(RECORDS FOR THIS EXERCISE)

(** * wisdom_crowd: the correlated ensemble simulator

    A shallow embedding of [simulate_collective_accuracy] and of the
    running-average transform of [main] (wisdom_app.py).  Python floats and
    NumPy float64 values are binary64 numbers, modelled by Rocq's primitive
    floats; NumPy arrays are lists; the process-wide random generator and the
    shapes requested from [np.zeros] are threaded through a state-and-exception
    monad; the C library that Python's float power calls is a parameter. *)

From Stdlib Require Import ZArith Floats Uint63 Lia.
From stdpp Require Import base list.
(** X1 -- the store never runs empty: a frame that starts with at least
    one particle ends with at least one, and so does any run of the main
    loop; the collision pass needs two particles to remove one. *)
Theorem store_never_runs_empty inp inps w :
  particles w <> [] ->
  particles (frame inp w) <> [] ∧ particles (MainLoop inps w) <> [].
Proof.
  intros Hw.
  assert (forall v, particles v <> [] <-> 1 ≤ length (particles v)) as Hne.
  { intros v. destruct (particles v); simpl; split; (done || lia). }
  split.
  - apply Hne, frame_nonempty, Hne, Hw.
  - apply (MainLoop_invariant (fun v => particles v <> [])); [|done].
    intros inp' v Hv. apply Hne, frame_nonempty, Hne, Hv.
Qed.

Lemma store_never_runs_empty_witness :
  particles (frame quiet_frame two_on_a_spot) <> []
  ∧ particles (MainLoop [quiet_frame; quiet_frame] two_on_a_spot) <> [].
Proof.
  apply (store_never_runs_empty quiet_frame [quiet_frame; quiet_frame]
           two_on_a_spot).
  by vm_compute.
Defined.

Lemma collide_inner_quiet fuel draws i j w :
  i < j ->
  (forall i j p q, i < j -> particles w !! i = Some p ->
                   particles w !! j = Some q -> checkCollision w p q = false) ->
  collide_inner fuel draws i j w = w.
Proof.
  revert j. induction fuel as [|fuel IH]; intros j Hij Hquiet; simpl; [done|].
  case_decide; [|done].
  destruct (particles w !! i) as [pi|] eqn:Hi; [|done].
  destruct (particles w !! j) as [pj|] eqn:Hj; [|done].
  rewrite (Hquiet i j pi pj Hij Hi Hj). apply IH; [lia|done].
Qed.

Lemma collide_outer_quiet fuel draws i w :
  length (particles w) ≤ fuel + i ->
  (forall i j p q, i < j -> particles w !! i = Some p ->
                   particles w !! j = Some q -> checkCollision w p q = false) ->
  collide_outer fuel draws i w = w.
Proof.
  revert i. induction fuel as [|fuel IH]; intros i Hfuel Hquiet; simpl;
    [done|].
  case_decide; [|done].
  rewrite collide_inner_quiet by (done || lia). apply IH; [lia|done].
Qed.
(** * The WhatsApp webhook: session resolution, state merge and appointment trigger

    A shallow embedding of [COMPLETE_WEBHOOK_FUNCTION.ts]: the request
    handler passed to [serve] and its helper [sendWhatsAppMessageViaTwilio].

    The handler talks to a store (two tables, [hospitals] and
    [whatsapp_conversations]) and to three services (the AI conversation
    function, Twilio, the appointment function).  The store is modelled by
    its two tables, the services by the outcome they give and by a trace of
    the calls made to them. *)

From Stdlib Require Import List String Ascii ZArith Bool Lia.
From Stdlib Require DecimalString.
Import ListNotations.

Local Open Scope string_scope.
Local Open Scope Z_scope.

Set Warnings "-register-all".

(** ** JavaScript values as the handler sees them *)

Module Js.

(** A value that came out of [JSON.parse] or out of a row of the store.
    Numbers are kept to the integers: the handler never computes with a
    number of a payload, it only tests it for truthiness, and among the
    numbers JSON can carry zero alone is falsy.  The numbers are the finite
    ones: a literal too large for a double (1e400), which [JSON.parse]
    reads as [Infinity] and a JSON writer puts down as [null], has no
    counterpart here, and a property that depends on a value being written
    as it was read says what it takes the value to be. *)
Inductive Json : Type :=
| JNull
| JBool (b : bool)
| JNum (n : Z)
| JStr (s : string)
| JArr (items : list Json)
| JObj (fields : list (string * Json)).
(** [try: c  except Exception as exc: h exc] *)
Definition try_except {A} (c : M A) (h : exn -> M A) : M A :=
  fun w =>
    match c w with
    | (Returned a, w') => (Returned a, w')
    | (Raised e, w') => h e w'
    end.

Declare Scope py_scope.
Delimit Scope py_scope with py.
Notation "x <- c ;; k" := (bind c (fun x => k))
  (at level 61, c at next level, right associativity) : py_scope.
Notation "c ;; k" := (bind c (fun _ => k))
  (at level 61, right associativity) : py_scope.
Local Open Scope py_scope.

(** [datetime.utcnow()] *)
Definition utcnow : M datetime := fun w => (Returned (clock w), w).

(** [with open(LOG_FILE, "a", encoding="utf-8") as f: f.write(text)] *)
Definition append_log_file (text : str) : M unit :=
  fun w =>
    match write_fault w with
    | Some (n, msg) =>
        (Raised (OSError msg),
         mk_world (clock w) (log_text w ++ firstn n text) (write_fault w) (stderr w))
    | None =>
        (Returned tt,
         mk_world (clock w) (log_text w ++ text) (write_fault w) (stderr w))
    end.

(** [print(msg, file=sys.stderr)] *)
Definition print_stderr (msg : str) : M unit :=
  fun w =>
    (Returned tt,
     mk_world (clock w) (log_text w) (write_fault w) (stderr w ++ [msg])).

(** ** The append writer *)

Definition write_log_line (line : str) : M unit :=
  try_except
    (append_log_file (line ++ [newline]))
    (fun exc =>
       print_stderr (lit "[listener] Failed to write log: " ++ exn_str exc)).

(** ** Requests and responses *)

(** Header names arrive lower-cased; [headers] keeps them in order. *)
Record Request := mk_request {
  headers : dict str;
  body : list Byte.byte
}.

Record Response := mk_response {
  status_code : N;
  content : str
}.

Definition HTTP_202_ACCEPTED : N := 202.
Definition HTTP_400_BAD_REQUEST : N := 400.

(** [request.headers.get(key, default)] *)
Definition headers_get (key default : str) (request : Request) : str :=
  match dict_get key (headers request) with
  | Some v => v
  | None => default
  end.

(** [request.headers.get("content-type", "").split(";")[0].strip().lower()] *)
Definition content_type (request : Request) : str :=
  lower (strip (split_head 59 (headers_get (lit "content-type") [] request))).

(** [type(v).__name__] *)
Definition type_name (v : json) : str :=
  match v with
  | JNull => lit "NoneType"
  | JBool _ => lit "bool"
  | JNum text =>
      if existsb (fun c => (c =? 46) || (c =? 101) || (c =? 78) || (c =? 73)) text
      then lit "float" else lit "int"
  | JStr _ => lit "str"
  | JArr _ => lit "list"
  | JObj _ => lit "dict"
  end.

(** The items [**v] contributes to a dict display: those of a
    mapping, a [TypeError] for anything else. *)
Definition unpack_mapping (v : json) : M (dict json) :=
  match v with
  | JObj members => ret members
  | _ => raise (TypeError (lit "'" ++ type_name v
                           ++ lit "' object is not a mapping"))
  end.

(** The body a route returns as a [dict] of texts, as the framework
    sends it: status 200 and the compact JSON text. *)
Definition json_response (d : dict str) : Response :=
  mk_response 200 (json_dumps (JObj (map (fun kv => (fst kv, JStr (snd kv))) d))).

(** ** The handlers *)

(** The two library calls that read arbitrary request bytes. *)
Class Library := {
  (** [json.loads] on the bytes of a body, as [Request.json] calls it:
      [None] when it raises. *)
  json_loads_bytes : list Byte.byte -> option json;
  (** [bytes.decode("utf-8", errors="replace")]; it never raises. *)
  decode_utf8_replace : list Byte.byte -> str
}.

Section Handlers.

Context {lib : Library}.

(** [await request.json()] *)
Definition request_json (request : Request) : M json :=
  match json_loads_bytes (body request) with
  | Some v => ret v
  | None => raise JSONDecodeError
  end.

(** [await request.body()] *)
Definition request_body (request : Request) : M (list Byte.byte) :=
  ret (body request).

Definition healthz : M (dict str) :=
  ret [(lit "status", lit "ok")].

Definition ingest (request : Request) : M Response :=
  let content_type := content_type request in
  now <- utcnow ;;
  let ts := isoformat now ++ lit "Z" in
  if PyStr.eqb content_type (lit "application/json") then
    parsed <- try_except (b <- request_json request ;; ret (Some b))
                         (fun _ => ret None) ;;
    match parsed with
    | None => ret (mk_response HTTP_400_BAD_REQUEST (lit "invalid json"))
    | Some b =>
        items <- unpack_mapping b ;;
        let line := json_dumps (JObj (dict_update [(lit "ts", JStr ts)] items)) in
        write_log_line line ;;
        ret (mk_response HTTP_202_ACCEPTED [])
    end
  else
    text <- request_body request ;;
    let payload := strip (decode_utf8_replace text) in
    match payload with
    | [] => ret (mk_response HTTP_400_BAD_REQUEST (lit "empty body"))
    | _ :: _ =>
        write_log_line (ts ++ lit " " ++ payload) ;;
        ret (mk_response HTTP_202_ACCEPTED [])
    end.

Definition log_line (request : Request) : M (dict str) :=
  text <- request_body request ;;
  let payload := strip (decode_utf8_replace text) in
  now <- utcnow ;;
  let ts := isoformat now ++ lit "Z" in
  write_log_line (ts ++ lit " " ++ payload) ;;
  ret [(lit "status", lit "ok")].

(** The routes as the framework serves them: [/ingest] returns its
    [Response] as it is, [/logline] has its [dict] sent as JSON. *)
Definition post_ingest (request : Request) : M Response := ingest request.

Definition post_logline (request : Request) : M Response :=
  d <- log_line request ;;
  ret (json_response d).

End Handlers.

(** ** A decoder for JSON text

    [json.loads] on a [str], after [json/decoder.py] and
    [json/scanner.py]; it is what "the line deserializes to" is
    measured with.  A number keeps the text [NUMBER_RE] matched. *)

Definition is_json_ws (c : codepoint) : bool :=
  (c =? 32) || (c =? 9) || (c =? 10) || (c =? 13).

(** [WHITESPACE.match(s, end).end()] *)
Fixpoint skip_ws (s : str) : str :=
  match s with
  | [] => []
  | c :: s' => if is_json_ws c then skip_ws s' else s
  end.

Definition hex_value (c : codepoint) : option N :=
  if is_digit c then Some (c - 48)
  else if (97 <=? c) && (c <=? 102) then Some (c - 87)
  else if (65 <=? c) && (c <=? 70) then Some (c - 55)
  else None.

(** [_decode_uXXXX]: four hexadecimal digits. *)
Definition hex4 (a b c d : codepoint) : option N :=
  match hex_value a, hex_value b, hex_value c, hex_value d with
  | Some x, Some y, Some z, Some t => Some (((x * 16 + y) * 16 + z) * 16 + t)
  | _, _, _, _ => None
  end.

(** The table [BACKSLASH]. *)
Definition unescape (e : codepoint) : option codepoint :=
  if e =? 34 then Some 34
  else if e =? 92 then Some 92
  else if e =? 47 then Some 47
  else if e =? 98 then Some 8
  else if e =? 102 then Some 12
  else if e =? 110 then Some 10
  else if e =? 114 then Some 13
  else if e =? 116 then Some 9
  else None.

Definition is_high_surrogate (u : N) : bool := (55296 <=? u) && (u <=? 56319).
Definition is_low_surrogate (u : N) : bool := (56320 <=? u) && (u <=? 57343).

Definition push (c : codepoint) (r : option (str * str)) : option (str * str) :=
  match r with
  | Some (t, rest) => Some (c :: t, rest)
  | None => None
  end.

(** After an escaped high surrogate, [py_scanstring] looks at what
    follows: [true] when it is another [\u] escape that is a low
    surrogate (the two make one character) or is cut short or
    malformed (the scan fails). *)
Definition pair_follows (s : str) : bool :=
  match s with
  | b :: u :: s' =>
      if (b =? backslash) && (u =? 117) then
        match s' with
        | g1 :: g2 :: g3 :: g4 :: _ =>
            match hex4 g1 g2 g3 g4 with
            | Some uni2 => is_low_surrogate uni2
            | None => true
            end
        | _ => true
        end
      else false
  | _ => false
  end.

(End RECORDS FOR THIS EXERCISE)

* **DIRECTIONS**: Identify each line of the material where the word "decoder" shows up, and copy it.

* **SOLVED EXERCISE**:
(** ** A decoder for JSON text
    [json.loads] on a [str], after [json/decoder.py] and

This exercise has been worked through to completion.